Today we continue with our on-going series of Q&A with Axonius CISO Lenny Zeltser. In this installment we look at how to get the most from understanding the basic of IT asset management.
SC Media: What role does asset management play as part of an overall cybersecurity and GRC strategy?
Lenny Zeltser: Asset management is the foundation of a cybersecurity program. Don’t take my word for it: It’s the first set of controls in CIS Critical Controls and the NIST Cybersecurity Framework. The need to inventory hardware and software is also highlighted in security guidelines published by the SEC. And it’s called out in ISO 27001. PCI DSS talks about it. Most auditors want to see it. This isn’t surprising.
Modern, properly implemented asset management allows CISOs and risk managers to understand what IT resources the organization has and how they’re configured. This allows them to discover and address security gaps, validate compliance with the expected state, and track the security program’s advancement.
SC: One of the big problems for asset management projects today is identifying IoT devices, both those owned by employees and the company. What are the challenges and best practices in finding and recording IoT devices within an enterprise?

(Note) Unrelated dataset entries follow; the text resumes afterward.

(** C3. A handler that assigns to [payload.OccurredOn] and to
    [payload.Details.Error.Message] and then returns true: the first
    assignment is stopped by the freeze, the second is not, and the
    report that is sent carries the handler's message instead of the
    message it was built with. *)
Theorem C3_handler_rewrites_the_sent_message :
  let st := Samples.started Samples.ios (Samples.withHandler Samples.tamper) in
  let st' := snd (processUnhandledError Samples.ios (Some Samples.boom) false st) in
  map (fun j => (OccurredOn j, Message (Error (Details_ j)))) (handed (calls st'))
    = [(1000, "boom")]
  /\ map (fun j => (OccurredOn j, Message (Error (Details_ j)))) (transmitted (calls st'))
    = [(1000, "tampered")].
Proof. split; vm_compute; reflexivity. Qed.
(** * svgcleaner-gui: the job builder, the Start validation and the result sink

    A shallow embedding of the coordination logic of [src/mainwindow.cpp]:
    [genOutputPath], [genCleanData], [resetTreeData], [MainWindow::onStart]
    and [MainWindow::onResultReadyAt], with the properties the
    specification states about them.

    Conventions of the model.
    - A [QString] is a [string]; the [QString] and [QFileInfo]/[QDir]
      members the code calls are written out in [Module QStr] and
      [Module QtPath].  The path functions are those of Qt on a POSIX
      system, on absolute and normalised paths, which is the form in which
      the tree holds its paths (the file dialog and folder scan hand out
      absolute paths).
    - A [TreeItem *] is the position of the item in the tree: the list of
      child indices that leads to it from the root item.
    - By-reference parameters ([rootFolder], [data]) are threaded as
      explicit state. *)

From Stdlib Require Import String Ascii ZArith List Lia Permutation.
From stdpp Require Import base option list strings gmap.

Set Warnings "-register-all".

Open Scope string_scope.
Open Scope list_scope.

Abbreviation QString := string.

(** ** QString members used by the code *)
Module QStr.

Definition isEmpty (s : QString) : bool :=
  match s with
  | EmptyString => true
  | String _ _ => false
  end.

(** The last character, if any. *)
Fixpoint back (s : QString) : option ascii :=
  match s with
  | EmptyString => None
  | String a EmptyString => Some a
  | String _ r => back r
  end.

(** [QString::endsWith(QChar)] *)
Definition endsWith (s : QString) (c : ascii) : bool :=
  match back s with
  | Some a => Ascii.eqb a c
  | None => false
  end.

(** [QString::startsWith(QChar)] *)
Definition startsWith (s : QString) (c : ascii) : bool :=
  match s with
  | EmptyString => false
  | String a _ => Ascii.eqb a c
  end.

(** [QString::contains(QChar)] *)
Fixpoint contains (s : QString) (c : ascii) : bool :=
  match s with
  | EmptyString => false
  | String a r => Ascii.eqb a c || contains r c
  end.

(** [QString::left(n)] *)
Definition left (n : nat) (s : QString) : QString := String.substring 0 n s.

(** [QString::chop(n)]: removes [n] characters from the end; the result is
    empty when [n] is at least the size. *)
Definition chop (n : nat) (s : QString) : QString :=
  left (String.length s - n) s.

(** Cuts [s] at the last occurrence of [sep]: the text before it and the
    text after it; [None] when [sep] does not occur
    ([QString::lastIndexOf] with [left] and [mid]). *)
Fixpoint cutLast (sep : ascii) (s : QString) : option (QString * QString) :=
  match s with
  | EmptyString => None
  | String a r =>
      match cutLast sep r with
      | Some (b, e) => Some (String a b, e)
      | None => if Ascii.eqb a sep then Some (EmptyString, r) else None
      end
  end.

(** [QString::split(sep, KeepEmptyParts)] *)
Fixpoint split (sep : ascii) (s : QString) : list QString :=
  match s with
  | EmptyString => [EmptyString]
  | String a r =>
      if Ascii.eqb a sep then EmptyString :: split sep r
      else match split sep r with
           | h :: t => String a h :: t
           | [] => [String a EmptyString]
           end
  end.

(** [QString::split(sep, SkipEmptyParts)] *)
Definition splitSkipEmpty (sep : ascii) (s : QString) : list QString :=
  filter (fun p => isEmpty p = false) (split sep s).
(** ** Awaited calls, each one logged *)

Section Calls.
Context {W Node : Type} `{!Browser W Node}.

Definition logged {A} (c : call) (f : W -> outcome A * W) : M W A :=
  fun s => match f (world s) with
           | (r, w) => (r, MkSt w (log s ++ [c]))
           end.

Definition emit (c : call) : M W unit := logged c (command c).

Definition goto (url : string) : M W unit :=
  emit (CGoto url "domcontentloaded" NAV_TIMEOUT_MS).
Definition fill (sel value : string) : M W unit := emit (CFill sel value).
Definition click (sel : string) : M W unit := emit (CClick sel).
Definition wait_for_load_state : M W unit :=
  emit (CWaitForLoadState "networkidle" NAV_TIMEOUT_MS).
Definition wait_for_timeout (ms : N) : M W unit := emit (CWaitForTimeout ms).

Definition query_selector (sel : string) : M W (option Node) :=
  logged (CQuerySelector sel) (page_query_selector sel).
Definition query_selector_all (sel : string) : M W (list Node) :=
  logged (CQuerySelectorAll sel) (page_query_selector_all sel).
Definition inner_text (n : Node) : M W string :=
  logged CInnerText (node_inner_text n).
Definition query_selector_all_in (n : Node) (sel : string) : M W (list Node) :=
  logged (CNodeQuerySelectorAll sel) (node_query_selector_all n sel).
Definition get_attribute (n : Node) (name : string) : M W (option string) :=
  logged (CGetAttribute name) (node_get_attribute n name).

LZ: Enterprises often rely on software agents to enforce security measures on traditional endpoints. Since deploying agents to IoT devices is usually impractical or impossible, we need to rely on other approaches to manage IoT device risks. The risks are exaggerated when the devices are owned by end-users and not enterprises (in BYOD scenarios) or by other third parties (for example, in some healthcare scenarios).
Knowing which IoT devices the organization has, what their state is, and what aspects of it are unmanaged is difficult for most organizations. The good news is that there’s usually at least some system within the company’s environment that knows something about the devices. For example:
- Network switches or routers might know that the devices are active and how they’re communicating.
- Vulnerability scanners might spot that the devices are present and flag any potential security weaknesses on them.
- Proprietary device management software might know how to communicate with the devices to determine their state from the inside.
The challenge is that each of these data sources knows something about a portion of your IoT devices, but not all of them. And the tools exist as siloes, so the organization needs to find a way to extract the necessary information from them then clean, deduplicate, and correlate the data. Building such a silo-spanning system on your own is very burdensome. (Axonius created a product that does just that for our customers.)
SC: Not all IoT devices are managed by IT – many are operational technology devices managed by the facilities team (lighting systems, electronic door locks, sensors, a plethora of medical devices in healthcare, etc.) What impact can these OT devices have on the IT infrastructure and how should the CISO be involved in managing OT IoT devices?
LZ: Any device that connects to the company’s network or has access to sensitive data poses a risk that CISOs need to understand and help manage. OT equipment is a great example of this, since OT is often the blind spot of IT teams. Moreover, OT devices are often set up by groups that might lack a strong relationship with the cybersecurity team.
There are certainly OT-specific considerations that CISOs should keep in mind. More broadly, it’s a reminder that IT and security-related assets are distributed across many teams, business units, and geographies in a modern enterprise. To get full visibility into all asset types across all areas of the organization, you need to capture and aggregate the relevant details from each data silo.
SC: Not all IoT devices are on site — some are in the fog and the cloud. How can asset management help with managing these devices — perhaps even those not directly owned or managed by the company?
LZ: IT resources such as IoT devices are geographically dispersed in modern enterprises and can exist on-premise and the cloud. Therefore, keeping track of their existence and state is as important as ever. Afterall, how can you secure that which you don’t even know you have? Yet, the very nature of distributed and flexible deployments today complicates the task of assembling an authoritative and accurate asset inventory.
To tackle this challenge, start by identifying all the physical and logical locations where the devices might exist. Then, look for a way to interrogate your IT and security management tools at each location to discover the devices that reside there. To keep up with the ever-changing nature of the environment, look for a way to automate the process of capturing, correlating, and acting about this data.
SC: What should CISOs know about asset management that they might not know — or perhaps things they get wrong?
I’ve seen something amazing in organizations that have mastered asset management. They may have initially justified the project because of a specific cybersecurity initiative or to cover a particular risk. Then they noticed that colleagues for other groups want to use the asset management system too. This is where individuals with a diverse set of responsibilities want to turn with questions related to vulnerabilities, threats, incidents, compliance, troubleshooting, and more.
This is a testament to the foundational role of asset management: It empowers IT, security, and risk functions in a way that dramatically exceeds its initial use-cases.
Lenny Zeltser is Chief Information Security Officer and was previously VP of Product at Axonius. Prior to Axonius, Zeltser led security product management at Minerva Labs and NCR. Before that, he spearheaded the U.S. security consulting practice at a leading cloud services provider acquired by CenturyLink. Zeltser also helps shape global cybersecurity practices by teaching at SANS Institute and by sharing knowledge through writing, public speaking, and community projects. He has earned the prestigious GIAC Security Expert designation and developed the Linux malware analysis toolkit REMnux. Lenny is also on the Board of Directors of SANS Technology Institute.